Blue oceans in PPC. Rethinking SEM strategy.

This article was mainly inspired by results of our work with clients from finance sector. It started with one of our biggest clients from top 3 Russian finance brokers. Our goal was rather challenging: expand existing line of products and increase the number of clients from premium sector. The major problem was that we already occupied all available positions in each product that company offered. Our average position on paid search was 1.4. What we found changed our perception of paid search, and this article shows exactly what we did.

Working at performance digital agency, implies constantly investing a lot of time on a daily basis into campaign optimization, lowering CPC costs for your clients and reaching more qualified traffic. A/B test for ad creative and landing pages is a day-to-day procedure alongside with improving quality scores for campaign’s keywords in order to pay less than our competitors and drive down the CPA costs. While average AdWords click cost has been declining over the last few years, the overall ad spent is growing higher. We vouch for that. The main reason for a price drop is rise of mobile ad spending, which drives cheaper actions than desktop. Adjusting our campaigns to mobile with completely different ad creative resulted in up to 44% decrease in CPA on some campaigns and products.

3 steps that worked in our case:

  1. Separate campaigns with mobile traffic from desktop & tablet.
  2. Make sure they have separate call extensions for better tracking.
  3. Change ad creative to: “Search on mobile phone? Call us now”. It was our second description line and it worked better than any killer-USP we had.

But I want to take a pause here about discussing optimization techniques and to look at the big picture of SEM. To do that, I would like to offer you to get back to the basics. Let’s go as far as recalling the AIDA:
A – Attention/Awareness
I – Interest
D – Decision/Desire
A – Action

We can visualize this funnel as following:

AIDA

It is not very different from our usual marketing funnel that all of us are worried about.

Yet, the most powerful insight I have ever had from AIDA funnel is this:
You won’t get interested in a product, that you are not aware of.
You can’t desire a product, which you are not interested in.
You are not going to buy a product, which you don’t want.

Formally, the purchase just can’t occur, without consumer “visiting” each state. The drop from the highest to the lowest point of this funnel can vary in time. A good example is impulse purchase, in which a buyer moves down the entire funnel in a matter of seconds.

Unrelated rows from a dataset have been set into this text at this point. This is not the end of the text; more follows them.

(** X17.  With [NDEBUG], a request of 2^32 - sizeof(mcb_st) bytes or more
    makes the 32-bit total wrap around.  On a partitioned arena without a
    free block, when such a call returns, the new block's recorded size is
    the request plus the header minus 2^32, which is less than a header,
    and [last_addr_] has moved by that little. *)
Theorem alloc_ndebug_total_wraps fuel n s bs p s' :
  partitioned hsz s bs ->
  Forall (fun b => mcb_free b = false) bs ->
  UINT32_MOD - hsz <= n < UINT32_MOD ->
  alloc hsz true fuel n s = Ret (p, s') ->
  p = last_addr_ s + hsz /\
  mem s' !! last_addr_ s = Some (MCB false (n + hsz - UINT32_MOD)) /\
  last_addr_ s' = last_addr_ s + (n + hsz - UINT32_MOD) /\
  n + hsz - UINT32_MOD < hsz.
Proof.
  intros Hpart Hbs Hn Halloc. pose proof (request_size_wrap n Hn) as Hreq.
  destruct (alloc_Ret_no_free _ _ _ _ _ _ _ Hpart Hbs Halloc) as [-> ->].
  rewrite Hreq. simpl. split; [reflexivity|].
  split; [apply lookup_insert_eq|]. split; [reflexivity|lia].
Qed.
(** C1, amended: in every summary [aggregateActivities] returns, the grand
    total is [roundHours] of the sum of the daily totals, each daily total is
    [roundHours] of the sum of its projects' totals, and each project total
    is [roundHours] of the sum of its tasks' hours. *)
Theorem aggregateActivities_rounded_additive
    (acts : list Activity.t) (sd ed : string) (s : ActivityRangeSummary.t) :
  aggregateActivities acts sd ed = inr s -> rounded_additive s.
Proof.
  intros H. destruct (aggregateActivities_inr _ _ _ _ H) as [F G].
  split; [exact G|].
  apply Forall_forall. intros d Hd.
  destruct (Forall2_In_right _ _ _ _ F Hd) as (date & _ & Hcd).
  destruct (createDailySummary_inr _ _ _ Hcd) as (_ & Fp & Gd).
  split; [exact Gd|].
  apply Forall_forall. intros p Hp.
  destruct (Forall2_In_right _ _ _ _ Fp Hp) as ([pk pd] & _ & Hps).
  now destruct (projectSummary_inr _ _ _ Hps) as (_ & _ & Gp).
Qed.

Lemma aggregateActivities_rounded_additive_witness : rounded_additive scenarioA_summary.
Proof.
  apply (aggregateActivities_rounded_additive scenarioA "2024-01-15" "2024-01-15").
  vm_compute. reflexivity.
Defined.

(** *** What the summaries accept *)

Lemma taskSummary_accepts (e : Z * TaskData) :
  not_negative (hours (snd e)) -> exists t, taskSummary e = inr t.
Proof.
  destruct e as [tk td]. cbn. intros H.
  rewrite (createTimeFormat_not_negative _ H). cbn. eauto.
Qed.

Lemma taskSummary_accepted (e : Z * TaskData) (t : TaskActivitySummary.t) :
  taskSummary e = inr t -> not_negative (TaskActivitySummary.hours t).
Proof.
  destruct e as [tk td]. cbn.
  destruct (createTimeFormat (hours td)) as [err|tf] eqn:E; cbn; [discriminate|].
  intros [= <-]. cbn. now destruct (createTimeFormat_accepted _ _ E).
Qed.

Lemma taskSummary_error (e : Z * TaskData) (err : Error) :
  taskSummary e = inl err -> err = negative_hours.
Proof.
  destruct e as [tk td]. cbn.
  destruct (createTimeFormat (hours td)) as [err'|tf] eqn:E; cbn; [|discriminate].
  intros [= <-]. exact (createTimeFormat_error _ _ E).
Qed.
(** The body of the loop of [_filter_meta_data], lines 149-173. *)
Definition meta_body (f : frame) (meta : meta_filter) (st : meta_locals)
    (line : Tag) : result meta_locals :=
  let meta_map := mf_map meta in
  let prop := tag_get line (mf_key meta) VNone in
  let val := tag_get line "content" VNone in
  match prop with
  | VStr prop =>
      match meta_map !! prop with
      | Some field =>
          if contains (l_data st) field then Return st
          else
            let image_prop := mf_image_key meta in
            let video_prop := mf_video_key meta in
            val ← coerce_value meta prop val;
            if truthy (VStr image_prop) && startswith prop image_prop
               && truthy val
            then
              absolute ← value_startswith val
                           (py_or (VStr "http") (VStr "www"));
              src ← (if absolute : bool then Return val
                     else url ← load f "url" ≫= as_str;
                          urljoin E url val);
              Return {| l_data := l_data st;
                        l_image := <[field := src]> (l_image st);
                        l_video := l_video st;
                        l_image_prop := Some image_prop;
                        l_video_prop := Some video_prop |}
            else if truthy (VStr video_prop) && startswith prop video_prop
                    && truthy val
            then
              Return {| l_data := l_data st;
                        l_image := l_image st;
                        l_video := <[field := val]> (l_video st);
                        l_image_prop := Some image_prop;
                        l_video_prop := Some video_prop |}
            else
              Return {| l_data := <[field := val]> (l_data st);
                        l_image := l_image st;
                        l_video := l_video st;
                        l_image_prop := Some image_prop;
                        l_video_prop := Some video_prop |}
      | None => Return st
      end
  | VList _ => Raise (TypeError "unhashable type: 'list'")
  | VDict _ => Raise (TypeError "unhashable type: 'dict'")
  | _ => Return st
  end.

(** Lines 175-181: what follows the loop. *)
Definition meta_finish (st : meta_locals) : result (gmap string value) :=
  data ← (if truthy (VDict (l_image st)) then
            image_prop ← match l_image_prop st with
                         | Some p => Return p
                         | None => Raise (UnboundLocalError "image_prop")
                         end;
            append_to (l_data st) "images"
              (VDict (<["type" := VStr image_prop]> (l_image st)))
          else Return (l_data st));
  if truthy (VDict (l_video st)) then
    append_to data "videos" (VDict (l_video st))
  else Return data.

(** [def _filter_meta_data(self, source, soup, data)] *)
Definition _filter_meta_data_params : list string :=
  ["source"; "soup"; "data"].

Definition _filter_meta_data (args : list object)
  : result (gmap string value) :=
  f ← bind_args "_filter_meta_data" _filter_meta_data_params args;
  source ← load f "source" ≫= as_str;
  soup ← load f "soup" ≫= as_soup;
  data ← load f "data" ≫= as_dict;
  meta ← getitem (FILTER_MAPS_meta E) source;
  let html := find_all soup "meta" (mf_key meta) (mf_pattern meta) in
  st ← for_each (meta_body f meta) html
         {| l_data := data; l_image := ∅; l_video := ∅;
            l_image_prop := None; l_video_prop := None |};
  meta_finish st.

(** [def _filter_link_tag_data(self, source, soup, data, url)] *)
Definition _filter_link_tag_data_params : list string :=
  ["source"; "soup"; "data"; "url"].

Definition link_body (link : link_filter) (url : string)
    (data : gmap string value) (line : Tag) : result (gmap string value) :=
  images ← getitem_list data "images";
  src ← urljoin E url (tag_get line "href" VNone);
  let image : gmap string value :=
    <["type" := VStr (lf_type link)]> {["src" := src]} in
  Return (<["images" := VList (images ++ [VDict image])]> data).

Definition _filter_link_tag_data (args : list object)
  : result (gmap string value) :=
  f ← bind_args "_filter_link_tag_data" _filter_link_tag_data_params args;
  source ← load f "source" ≫= as_str;
  soup ← load f "soup" ≫= as_soup;
  data ← load f "data" ≫= as_dict;
  url ← load f "url" ≫= as_str;
  link ← getitem (FILTER_MAPS_link E) source;
  let html := find_all soup "link" (lf_key link) (lf_pattern link) in
  for_each (link_body link url) html data.

(** [def _find_all_images(self, soup, data)].  The loop variable
    [image] is an element of the tree and [img] the dictionary being
    built; the method returns [data], and the tree as its writes leave
    it. *)
Definition _find_all_images_params : list string := ["soup"; "data"].

Definition images_body (st : Soup * gmap string value) (i : nat)
  : result (Soup * gmap string value) :=
  let '(soup, data) := st in
  match soup !! i with
  | None => Return st
  | Some image =>
      let img : gmap string value :=
        <["src" := tag_get image "src" VNone]>
          (<["alt" := tag_get image "alt" (VStr "")]>
             {["type" := VStr "body_image"]}) in
      let width := convert_to_int E (tag_get image "width" VNone) in
      let img := if truthy width then <["width" := width]> img else img in
      let height := convert_to_int E (tag_get image "height" VNone) in
      let soup :=
        if truthy height then <[i := tag_set image "height" height]> soup
        else soup in
      data ← append_to data "images" (VDict img);
      Return (soup, data)
  end.

Definition _find_all_images (args : list object)
  : result (Soup * gmap string value) :=
  f ← bind_args "_find_all_images" _find_all_images_params args;
  soup ← load f "soup" ≫= as_soup;
  data ← load f "data" ≫= as_dict;
  let all_images := findAll soup "img" in
  for_each images_body all_images (soup, data).

(** [soup.title.string] *)
Definition title_string (soup : Soup) : result value :=
  match soup_title soup with
  | Some t => Return (tag_string t)
  | None => Raise (AttributeError "NoneType" "string")
  end.

(** [data.update(m(...))] for a method [m] that changes [data] in place
    and returns it: the dictionary passed to [update] is [data]
    itself. *)
Definition update_with (r : result (gmap string value))
  : result (gmap string value) :=
  data ← r; Return (dict_update data data).

(** [def fetch(self, url, open_graph=True, twitter_card=True,
    touch_icon=True, favicon=True, all_images=False, parser=None)] *)
Definition fetch (self : Lassie) (url : string) (kw : fetch_kwargs)
  : result (gmap string value) :=
  let s := fetch_settings self kw in
  html ← _retreive_content url;
  if negb (truthy (VStr html)) then
    Raise (LassieError (Message "There was no content to parse."))
  else
    let soup := BeautifulSoup E (clean_text E html) (parser s) in
    let data : gmap string value :=
      <["images" := VList []]> {["videos" := VList []]} in
    data ← (if truthy (open_graph s) then
              update_with (_filter_meta_data
                [OStr "open_graph"; OSoup soup; ODict data; OStr url])
            else Return data);
    data ← (if truthy (twitter_card s) then
              update_with (_filter_meta_data
                [OStr "twitter_card"; OSoup soup; ODict data; OStr url])
            else Return data);
    data ← update_with (_filter_meta_data
              [OStr "generic"; OSoup soup; ODict data; OStr url]);
    data ← (if truthy (touch_icon s) then
              update_with (_filter_link_tag_data
                [OStr "touch_icon"; OSoup soup; ODict data; OStr url])
            else Return data);
    data ← (if truthy (favicon s) then
              update_with (_filter_link_tag_data
                [OStr "favicon"; OSoup soup; ODict data; OStr url])
            else Return data);
    '(soup, data) ← (if truthy (all_images s) then
                       '(soup', data') ← _find_all_images
                                           [OSoup soup; ODict data];
                       Return (soup', dict_update data' data')
                     else Return (soup, data));
    let data := if negb (contains data "url") then <["url" := VStr url]> data
                else data in
    if negb (contains data "title") then
      title ← title_string soup;
      Return (<["title" := title]> data)
    else Return data.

On the other hand, we have real estate purchase, in which a buyer moves from attention to action phase, much more slowly (in most cases) and spend more time at some stages. Impulse purchases in internet are as much real, as in offline world. This study is pretty clear about it. My favorite part of research is Table 1:

impulse purchases online

100% of people who made impulse purchase online, browsed for information. And it contradicts the principle of how we manage our campaign’s/ad group’s negative keywords lists. We have been told over and over again to carefully choose only high commercial intent keywords for our campaigns in order not to waste our budgets. MOZ wrote a comprehensive post about the topic, which will give you updated lists of information based words like: about, Wikipedia, how to, tutorial, guide etc. You can’t deny the fact that high intent keywords are bread and butter of PPC. Nobody can. And this is precisely why most of us end up in the Red Ocean of SEM. We enter bid & optimize competition only to try and cover more users with high intent.

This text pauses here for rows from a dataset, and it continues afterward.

(** * EvoCmdWingKeyboard: matrix scan, debounce and modifier ledger

    A shallow embedding of [src/src/Keysend.cpp] and of the serial command
    reader of [src/src/utils.cpp], a verification of the properties the
    specification states about the firmware, and of further properties of
    the code.

    The firmware keeps its whole state in file-scope variables; here they are
    the fields of one record, [State], threaded through every function.  The
    USB keyboard object [Keyboard] is a sink: the calls it receives are
    appended to the field [sent], oldest first.  The level of the LED pin is
    the field [led].  Unsigned C integers are integers of [Z] with the
    wrap-around written out.

    What a scan cycle reads from the outside world is an argument of
    [keyboardScan]: the value of [millis()] and, for every cell, whether its
    column reads LOW while its row is selected.  The configuration of the
    pins is a state of its own, [Gpio], on which the pin-mode calls of the
    initialisation and of the scan are modelled; the serial side is the
    record [Serial].  The settle and pacing delays and the debug output on
    the serial port have no bearing on these states and are left out. *)

From Stdlib Require Import ZArith Lia Ascii.
From stdpp Require Import base tactics numbers option list gmap.
From Stdlib Require String.
Import String.StringSyntax.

We are working in Desire/Decision and Action parts of funnel, completely neglecting the first two phases. Part of users with action intent, once were just information seekers. Those who haven’t searched for information were presented by it. And guess what? It wasn’t presented by us. We weren’t there for them. We didn’t provide them with up to date information. We hadn’t given them insights in our industry. They probably ended up exploring the topic on Wikipedia, which is a great resource, but present only overall information, without giving this-week-updates in our market.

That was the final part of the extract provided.